-- THE RECORDS --
(** What can happen; a request settles when it is under way, and is granted only
    to a visible tab.  In a [prompt] browser requests settle before a hidden tab
    comes back. *)
Inductive step (prompt : bool) : Wake -> Wake -> Prop :=
| step_on w : wk_active w = None -> step prompt w (turn_on w)
| step_off w : step prompt w (turn_off w)
| step_granted w q : In q (wk_pending w) -> wk_visible w = true -> step prompt w (granted q w)
| step_refused w q : In q (wk_pending w) -> step prompt w (refused q w)
| step_hide w : wk_visible w = true -> step prompt w (hide w)
| step_show w : wk_visible w = false -> (prompt = true -> wk_pending w = []) -> step prompt w (onVisible w).

Inductive reachable (prompt : bool) : Wake -> Prop :=
| reach_idle visible : reachable prompt (idle visible)
| reach_step w w' : reachable prompt w -> step prompt w w' -> reachable prompt w'.

(** *** Facts *)

Definition held_by (w : Wake) (n l : nat) : Prop :=
  wk_held w = [l] /\ wk_active w = Some n /\ wk_visible w = true /\ (exists r, wk_runs w !! n = Some r /\ rn_sentinel r = Some l) /\
  (forall q, In q (wk_pending w) -> q.1 <> n /\ q.2 <> l) /\ (l < wk_next w)%nat.

Record wake_ok (w : Wake) : Prop := {
  wo_released : forall i r, wk_runs w !! i = Some r -> wk_active w <> Some i -> rn_released r = true;
  wo_active : forall n, wk_active w = Some n -> exists r, wk_runs w !! n = Some r /\ rn_released r = false;
  wo_held : wk_held w = [] \/ exists n l, held_by w n l;
  wo_pending : forall q, In q (wk_pending w) -> (q.1 < List.length (wk_runs w))%nat /\ (q.2 < wk_next w)%nat;
  wo_ids : List.NoDup (map snd (wk_pending w));
  wo_one : forall n q q', wk_active w = Some n -> In q (wk_pending w) -> In q' (wk_pending w) -> q.1 = n -> q'.1 = n -> q = q'
}.

Lemma idle_ok visible : wake_ok (idle visible).
Proof. split; cbn; try done; [by left|constructor]. Qed.

(** A request for the run that is active, when it has none. *)
Lemma request_ok n w : wake_ok w -> (n < List.length (wk_runs w))%nat -> wk_held w = [] ->
  (forall q, In q (wk_pending w) -> q.1 <> n) -> wake_ok (request n w).
Proof.
  intros [H1 H2 H3 H4 H5 H6] Hn Hh Hp. split; cbn; try done.
  - by left.
  - intros q [Hq|[<-|[]]]%in_app_iff; cbn; [apply H4 in Hq; lia|lia].
  - rewrite map_app. cbn. apply NoDup_app_disj; [done|repeat constructor; auto|].
    intros x (q & <- & Hq)%in_map_iff [E|[]]. apply H4 in Hq. lia.
  - intros m q q' Hm [Hq|[<-|[]]]%in_app_iff [Hq'|[<-|[]]]%in_app_iff E E'; cbn in *; try done; [by apply (H6 m)| |];
      exfalso; eapply Hp; eauto; congruence.
Qed.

-- WORK REQUIRED --
All lines above from the one with "(granted q w)" to the one with "w (onVisible w).", inclusive, should be copied exactly, and no other lines.

-- ANSWER AREA --
| step_granted w q : In q (wk_pending w) -> wk_visible w = true -> step prompt w (granted q w)
| step_refused w q : In q (wk_pending w) -> step prompt w (refused q w)
| step_hide w : wk_visible w = true -> step prompt w (hide w)
| step_show w : wk_visible w = false -> (prompt = true -> wk_pending w = []) -> step prompt w (onVisible w).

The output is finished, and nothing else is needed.